# DVC dues - ouch!!



## talland

Just got our bill today for our dues at SSR. I do love my DVC and appreciate the value of the accomodation that we get as members - BUT I do get upset when so many offers are offered to package holidays and we seem to get very little offered to members. Examples free dining plans when buying tickets as part of a package.


----------



## JimC

I agree it is frustrating.  Just remember that you bought for the long term value.  When the economy cycles back the discounting will diminish.


----------



## Jason@dvcstore

JimC said:


> I agree it is frustrating.  Just remember that you bought for the long term value.  When the economy cycles back the discounting will diminish.



Good point.  I think the good news is that the economy appears to be slowly cycling back.  

Jason


----------



## wideeyes

The gift card one annoyed me,


----------



## Jets fan

talland said:


> Just got our bill today for our dues at SSR. I do love my DVC and appreciate the value of the accomodation that we get as members - BUT I do get upset when so many offers are offered to package holidays and we seem to get very little offered to members.
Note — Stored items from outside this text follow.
(** C8, as stated, fails: a callable listener for the name [tick] is
    refused. *)
Lemma addEventListener_refuses_tick :
  addEventListener "tick" (IsFunction veto) (new_world true)
  = inl invalid_signal_message.
Proof. reflexivity. Qed.

(** C8 (amended).  [addEventListener] accepts exactly the names start, stop,
    break, job, framerequest, complete and error: under each of them a
    callable listener is added after the listeners already registered for the
    name, and under any other name the call throws, whatever the callback. *)
Theorem addEventListener_signal_names eventName l w :
  (eventName ∈ ["start"; "stop"; "break"; "job"; "framerequest"; "complete"; "error"]%string
   ↔ ∃ w', addEventListener eventName (IsFunction l) w = inr w')
  ∧ (eventName ∉ ["start"; "stop"; "break"; "job"; "framerequest"; "complete"; "error"]%string
     → ∀ callback, addEventListener eventName callback w = inl invalid_signal_message)
  ∧ ∀ w', addEventListener eventName (IsFunction l) w = inr w' →
          _eventListener (this w') !! eventName
          = Some (default [] (_eventListener (this w) !! eventName) ++ [l]).
Proof.
  unfold addEventListener, _signals.
  case_bool_decide as Hin.
  - split; [split|split].
    + intros Hok. by destruct Hin.
    + by intros [w' ?].
    + done.
    + by intros w' ?.
  - split; [split|split].
    + eauto.
    + done.
    + intros Hno. by destruct Hno.
    + intros w' [= <-]. simpl. apply lookup_insert_eq.
Qed.

(** C9.  The budget of an invocation is the base budget times the throttle
    factor: base 1 and inactive multiplier 25 in the weighted worker,
    base [jobsPerFrameRequest] and inactive multiplier 50 in the counting
    one; both multipliers lie between 25 and 60. *)
Theorem budget_is_base_times_throttle :
  (∀ w, weightMax w == 1 * throttleFactor 25 (workOnInactive w) (browserActive w))%Q
  ∧ (∀ o active,
       Counted.count o active
       = (Counted.jobsPerFrameRequest o
          * throttleFactor 50 (Counted.workOnInactive o) active)%Q)
  ∧ (25 <= 25 <= 60)%Q ∧ (25 <= 50 <= 60)%Q.
Proof.
  split; [|split].
  - intros w. unfold weightMax, throttleFactor.
    destruct (workOnInactive w), (browserActive w); simpl; lra.
  - intros o active. unfold Counted.count, throttleFactor.
    by destruct (Counted.workOnInactive o), active.
  - lra.
Qed.

(** * Further properties of the weighted worker *)

(** X1.  [destroy] does what [clear] does: the call of [stop] before it adds
    nothing. *)
Theorem destroy_is_clear w : destroy w = clear w.
Proof.
  unfold destroy, stop. destruct (busy w); [|done].
  destruct w as [[] [] ? ?]. reflexivity.
Qed.

(** X2.  [stop] cancels nothing and emits nothing; the stop signal comes
    from the next invocation of [_worker], which runs no job, leaves the job
    list and the counters as they are and requests no callback. *)
Theorem stop_is_observed_by_next_invocation w p :
  let w1 := stop w in
  let w2 := (_worker (dequeue p w1)).1 in
  busy w1 = false
  ∧ pending (host w1) = pending (host w)
  ∧ trace w1 = trace w
  ∧ queue w1 = queue w
  ∧ outcome (_worker (dequeue p w1)).2 = Stopped
  ∧ invoked (_worker (dequeue p w1)).2 = []
  ∧ queue w2 = queue w
  ∧ pending (host w2) = pending (host (dequeue p w1))
  ∧ _interval (this w2) = (-1)%Z
  ∧ ∃ t, trace w2 = t ++ LEmit "stop" :: trace w ∧ Forall is_listener_entry t.
Proof.
  simpl.
  assert (busy (stop w) = false) as Hb.
  { unfold stop. by destruct (busy w) eqn:E. }
  assert (pending (host (stop w)) = pending (host w) ∧ trace (stop w) = trace w
          ∧ queue (stop w) = queue w) as (Hp & Ht & Hq).
  { unfold stop. by destruct (busy w). }
  split; [done|]. split; [done|]. split; [done|]. split; [done|].
  unfold _worker.
  assert (busy (dequeue p (stop w)) = false) as -> by done.
  simpl. split; [done|]. split; [done|].
  unfold _stop.
  match goal with |- context [_emit ?n ?w0] =>
    destruct (emit_frame n w0) as (d & t & -> & Hl) end.
  simpl. repeat split; try done.
  exists t. by rewrite Ht.
Qed.

Lemma start_busy w : busy (start w) = true.
Proof.
  destruct (busy w) eqn:Hb.
  - unfold start. by rewrite Hb.
  - by destruct (start_requests_tick w Hb).
Qed.

(** X3.  [start] on a worker that is not busy sets the busy flag, registers
    the visibility handler, emits the start signal and requests exactly one
    callback, an animation frame when the document is visible and a timer
    otherwise; [_interval] names it.  The job list and the counters are
    untouched. *)
Theorem start_requests_one_callback w :
  busy w = false →
  let w' := start w in
  busy w' = true
  ∧ visibilitychange_bound (host w') = true
  ∧ (if browserActive w
     then pending (host w') = pending (host w) ++ [Raf (raf_last (host w) + 1)]
          ∧ _interval (this w') = (raf_last (host w) + 1)%Z
     else pending (host w') = pending (host w) ++ [Timer (timer_last (host w) + 1)]
          ∧ _interval (this w') = (timer_last (host w) + 1)%Z)
  ∧ queue w' = queue w
  ∧ ∃ t, trace w' = t ++ LEmit "start" :: trace w ∧ Forall is_listener_entry t.
Proof.
  intros Hb. simpl. unfold start. rewrite Hb.
  match goal with |- context [_emit ?n ?w0] =>
    destruct (emit_frame n w0) as (d & t & -> & Hl) end.
  unfold _continue, browserActive. simpl.
  destruct (visible (host w)); simpl; repeat split; try done; by exists t.
Qed.

Lemma start_requests_one_callback_witness :
  let w := new_world false in
  let w' := start w in
  busy w' = true
  ∧ visibilitychange_bound (host w') = true
  ∧ (if browserActive w
     then pending (host w') = pending (host w) ++ [Raf (raf_last (host w) + 1)]
          ∧ _interval (this w') = (raf_last (host w) + 1)%Z
     else pending (host w') = pending (host w) ++ [Timer (timer_last (host w) + 1)]
          ∧ _interval (this w') = (timer_last (host w) + 1)%Z)
  ∧ queue w' = queue w
  ∧ ∃ t, trace w' = t ++ LEmit "start" :: trace w ∧ Forall is_listener_entry t.
Proof. apply (start_requests_one_callback (new_world false)). reflexivity. Defined.

(** X4.  A second [start] changes nothing, whatever the first one did. *)
Theorem start_twice_is_start_once w : start (start w) = start w.
Proof.
  pose proof (start_busy w) as Hb.
  unfold start at 1. by rewrite Hb.
Qed.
Examples free dining plans when buying tickets as part of a package.



Totally agree. I purchased at OKW because we loved it and could not afford it normally. Now, I see the 40% off deals and free dining, so it's actually cheaper for us to book rather than use points. Times are tough for everybody at the moment and I can see no light at the end of the tunnel just yet. I know I have the points for when things bounce back, but I do not see DVC trying to think how they can help existing DVC members through these troubled times. DVC members cannot take advantage of these wonderful offers, which is my pet peeve!

Tina


----------



## JimC

Anyone can book under those offers.  If that works better for you, book that way and rent out your points.

While I understand the frustration; it is one of the factors that we all consider when we buy -- to continue to book based on discount availability or lock in long term savings.


----------



## Halo

JimC said:


> Anyone can book under those offers.  If that works better for you, book that way and rent out your points.
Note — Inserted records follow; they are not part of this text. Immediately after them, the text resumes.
Lemma first_spelling_app (k : string) (l1 l2 : list string) :
  first_spelling k (l1 ++ l2) =
  match first_spelling k l1 with
  | Some x => Some x
  | None => first_spelling k l2
  end.
Proof.
  unfold first_spelling. induction l1 as [|x l1 IH]; simpl; [reflexivity|].
  now destruct (same_text k x).
Qed.

Lemma first_spelling_none_count (k : string) (l : list string) :
  first_spelling k l = None -> mention_count k l = 0.
Proof.
  unfold first_spelling, mention_count. induction l as [|x l IH]; simpl; [reflexivity|].
  destruct (same_text k x); [discriminate | exact IH].
Qed.

Lemma add_mention_groups (seen : list string) (groups : list (string * Section4.Group))
    (m : string) :
  groups_of seen groups -> groups_of (seen ++ [m]) (Section4.add_mention groups m).
Proof.
  intros [Hnd Hget]. unfold Section4.add_mention.
  assert (Hnd' : forall g, NoDup (map fst (od_set String.eqb groups (Str.lower m) g))).
  { intro g. apply od_set_NoDup; [apply String.eqb_eq | assumption]. }
  split.
  - destruct (od_get String.eqb groups (Str.lower m)); apply Hnd'.
  - intro k. rewrite mention_count_app, first_spelling_app.
    assert (Hm : mention_count k [m] = if same_text k m then 1 else 0).
    { unfold mention_count. simpl. now destruct (same_text k m). }
    assert (Hf : first_spelling k [m] = if same_text k m then Some m else None).
    { unfold first_spelling. simpl. now destruct (same_text k m). }
    rewrite Hm, Hf.
    destruct (String.eqb (Str.lower m) k) eqn:E.
    + apply String.eqb_eq in E. subst k.
      assert (Hs : same_text (Str.lower m) m = true)
        by (unfold same_text; apply String.eqb_refl).
      rewrite Hs. specialize (Hget (Str.lower m)).
      destruct (od_get String.eqb groups (Str.lower m)) as [g|] eqn:Eg.
      * rewrite od_get_set_same by apply String.eqb_eq.
        destruct (first_spelling (Str.lower m) seen) as [x|]; [|discriminate].
        simpl in *. inversion Hget. subst g. reflexivity.
      * rewrite od_get_set_same by apply String.eqb_eq.
        destruct (first_spelling (Str.lower m) seen) as [x|] eqn:Ef; [discriminate|].
        rewrite (first_spelling_none_count _ _ Ef). reflexivity.
    + assert (Hs : same_text k m = false) by exact E.
      rewrite Hs, Z.add_0_r.
      assert (Hne : k <> Str.lower m).
      { intro; subst. now rewrite String.eqb_refl in E. }
      destruct (od_get String.eqb groups (Str.lower m));
        rewrite od_get_set_other by (try apply String.eqb_eq; assumption);
        rewrite Hget; now destruct (first_spelling k seen).
Qed.

Lemma fold_mentions_groups (ms seen : list string)
    (groups : list (string * Section4.Group)) :
  groups_of seen groups ->
  groups_of (seen ++ ms) (fold_left Section4.add_mention ms groups).
Proof.
  revert seen groups. induction ms as [|m ms IH]; intros seen groups H; simpl.
  - now rewrite app_nil_r.
  - replace (seen ++ m :: ms) with ((seen ++ [m]) ++ ms)
      by (now rewrite <- app_assoc).
    apply IH. now apply add_mention_groups.
Qed.

Lemma groupby_groups (ms : list string) :
  groups_of ms (fold_left Section4.add_mention ms []).
Proof.
  apply (fold_mentions_groups ms [] []). split; [constructor | reflexivity].
Qed.

Lemma grouped_rows_perm (ms : list string) :
  Permutation
    (sort_desc (fun r => Section4.g_count (snd r)) (Section4.groupby_normalized ms))
    (fold_left Section4.add_mention ms []).
Proof.
  unfold sort_desc, Section4.groupby_normalized.
  eapply perm_trans; apply Permutation_sym, sort_by_perm.
Qed.

Lemma first_spelling_same (k x : string) (ms : list string) :
  first_spelling k ms = Some x -> Str.lower x = k /\ In x ms.
Proof.
  unfold first_spelling. intro H. apply find_some in H as [Hin Hs].
  unfold same_text in Hs. apply String.eqb_eq in Hs. auto.
Qed.

(** Every group is a text of the mentions when case is ignored, with the
    number of its mentions and its first spelling. *)
Lemma group_entry (ms : list string) (k : string) (g : Section4.Group) :
  In (k, g) (fold_left Section4.add_mention ms []) ->
  Section4.g_count g = mention_count k ms
  /\ first_spelling k ms = Some (Section4.g_example g)
  /\ Str.lower (Section4.g_example g) = k.
Proof.
  intro Hin. destruct (groupby_groups ms) as [Hnd Hget].
  pose proof (In_od_get String.eqb String.eqb_eq _ _ _ Hnd Hin) as Hk.
  rewrite Hget in Hk.
  destruct (first_spelling k ms) as [x|] eqn:Ef; [|discriminate].
  simpl in Hk. inversion Hk. subst g. simpl.
  apply first_spelling_same in Ef as [Hl _]. auto.
Qed.

Lemma od_set_group_sum (d : list (string * Section4.Group)) (k : string)
    (g : Section4.Group) :
  sum_Z (map (fun r => Section4.g_count (snd r)) (od_set String.eqb d k g))
  = sum_Z (map (fun r => Section4.g_count (snd r)) d)
    - match od_get String.eqb d k with
      | Some g0 => Section4.g_count g0
      | None => 0
      end
    + Section4.g_count g.
Proof.
  induction d as [|[k' g'] d IH]; simpl; [lia|].
  destruct (String.eqb k k'); simpl; lia.
Qed.

Lemma sum_group_counts (ms : list string) (groups : list (string * Section4.Group)) :
  sum_Z (map (fun r => Section4.g_count (snd r))
           (fold_left Section4.add_mention ms groups))
  = sum_Z (map (fun r => Section4.g_count (snd r)) groups) + Z.of_nat (List.length ms).
Proof.
  revert groups. induction ms as [|m ms IH]; intro groups; simpl; [lia|].
  rewrite IH. unfold Section4.add_mention.
  destruct (od_get String.eqb groups (Str.lower m)) as [g|] eqn:E;
    rewrite od_set_group_sum, E; simpl; lia.
Qed.

Lemma mentions_of_process (df : DataFrame) (prefix : string) (max_slots : nat) :
  snd (Section4.process_open_ended_comments df prefix max_slots)
  = Section4.mentions_table
      (Section4.all_mentions df (Section4.valid_comment_cols df prefix max_slots)).
Proof.
  unfold Section4.process_open_ended_comments.
  destruct (Section4.valid_comment_cols df prefix max_slots) as [|c cols] eqn:E;
    [reflexivity|].
  destruct (Section4.all_mentions df (c :: cols)); reflexivity.
Qed.

(** X12.  The mentions table of [process_open_ended_comments] has one row
    for every text mentioned, case ignored: no two rows are the same text
    up to case, every count is above zero, the counts add up to the number
    of mentions kept, and the rows are in descending order of count. *)
Theorem X12_mentions_table_rows (df : DataFrame) (prefix : string) (max_slots : nat) :
  let table := snd (Section4.process_open_ended_comments df prefix max_slots) in
  let mentions :=
    Section4.all_mentions df (Section4.valid_comment_cols df prefix max_slots) in
  NoDup (map (fun r => Str.lower (Section4.Mentioned r)) table)
  /\ Forall (fun r => 0 < Section4.Count r) table
  /\ sum_Z (map Section4.Count table) = Z.of_nat (List.length mentions)
  /\ descending Section4.Count table.
Proof.
  intros table mentions. subst table. rewrite mentions_of_process. fold mentions.
  unfold Section4.mentions_table.
  set (grouped := sort_desc (fun r => Section4.g_count (snd r))
                    (Section4.groupby_normalized mentions)).
  pose proof (grouped_rows_perm mentions) as Hperm. fold grouped in Hperm.
  destruct (groupby_groups mentions) as [Hnd _].
  assert (Hentry : forall e, In e grouped ->
            Section4.g_count (snd e) = mention_count (fst e) mentions
            /\ first_spelling (fst e) mentions = Some (Section4.g_example (snd e))
            /\ Str.lower (Section4.g_example (snd e)) = fst e).
  { intros [k g] He. apply group_entry. eapply Permutation_in; [exact Hperm | exact He]. }
  split; [|split; [|split]].
  - rewrite map_map. simpl.
    assert (Heq : map (fun x => Str.lower (Section4.g_example (snd x))) grouped
                  = map fst grouped).
    { apply map_ext_in. intros e He. now apply Hentry. }
    rewrite Heq. eapply Permutation_NoDup; [|exact Hnd].
    apply Permutation_map, Permutation_sym, Hperm.
  - apply Forall_map, Forall_forall. intros e He. simpl.
    destruct (Hentry e He) as [Hc [Hf _]]. rewrite Hc.
    apply first_spelling_same in Hf as [Hl Hin].
    unfold mention_count.
    assert (Hx : In (Section4.g_example (snd e)) (filter (same_text (fst e)) mentions)).
    { apply filter_In. split; [assumption|]. unfold same_text.
      rewrite Hl. apply String.eqb_refl. }
    destruct (filter (same_text (fst e)) mentions); [contradiction | simpl; lia].
  - rewrite map_map. simpl.
    rewrite (sum_Z_perm _ _ (Permutation_map (fun r => Section4.g_count (snd r)) Hperm)).
    rewrite sum_group_counts. simpl. lia.
  - eapply descending_map; [|apply sort_desc_sorted]. auto.
Qed.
Agreed - it might sound harsh but its true.


----------



## RDP

This year we're banking our 2010 points into 2011. We're then booking to stay at SSR through disney to take advantage of the free dining etc. We now can have twice the accommodation next year when we use our DVC points.


----------



## MuxtonMiley

Yes this annoys us too. Dining Plan is sooo expensive to book to pay for. We have paid for a reservation at SSR our home resort and used points for a cruise reservation which costs a lot more in cash. If we had used points fpr SSR and paid for Dining (we have to eat!) we reckon we would only have paid about £100 less -- Disney Cruise for £100, not bad. Points will for pay for themselves as cash price goes up


----------



## Brandis

Funny, I was reading Kevin Yee's column on another website this morning and there was a comment of someone who apparently is not a DVC member and she complained how the Disney deals were not so good for her this year as compared to last year. Just got me thinking of the DVC members "complaining" of the opposite 



> For example, I traveled the exact same week in 2009 (MLK) week and stayed at the exact same resort with my two youngest children, Pop, yet the offer last year was a much better value, last year I got buy 4/get 3 free and a $250 gift card, where this year for values it was only 5/2 and no gift cards. Okay, so I will give them that, because this a special offer and I shouldn't "expect" any offers.


----------



## BckBlue

have you found dvc good value?


----------



## talland

Being a DVC member has allowed my family and I to stay at hotels in the heart of Disney that we could only dream of affoeding if we were not members. For example we did a costing of a two week holiday staying at AK for the four of us if we were not members and it came to not much less than we paid for our DVC membership. (price did include flights which obviously we have to pay seperately). Check out room rates for some of the hotels that DVC use and you will see how cost scan mount up. Another plus with DVC is that the accomdation is usually bigger units rather than just a hotel room. All in all we do think DVC is very good - but the annual dues do need to be taken into account when doing your figures. The other good thing is that we still have 40+ years of DVC use for my family and in a few years time the cost we paid initially will look even more attractive. As someone mentione earlier in the thread, look at the long term benefits. Hope this has been of help.


----------



## jharrowell

Personally I don't think we do too bad.  The discounts are transient things and Bob Iger has announced that he intends to ween the public off of them and offer less discounts.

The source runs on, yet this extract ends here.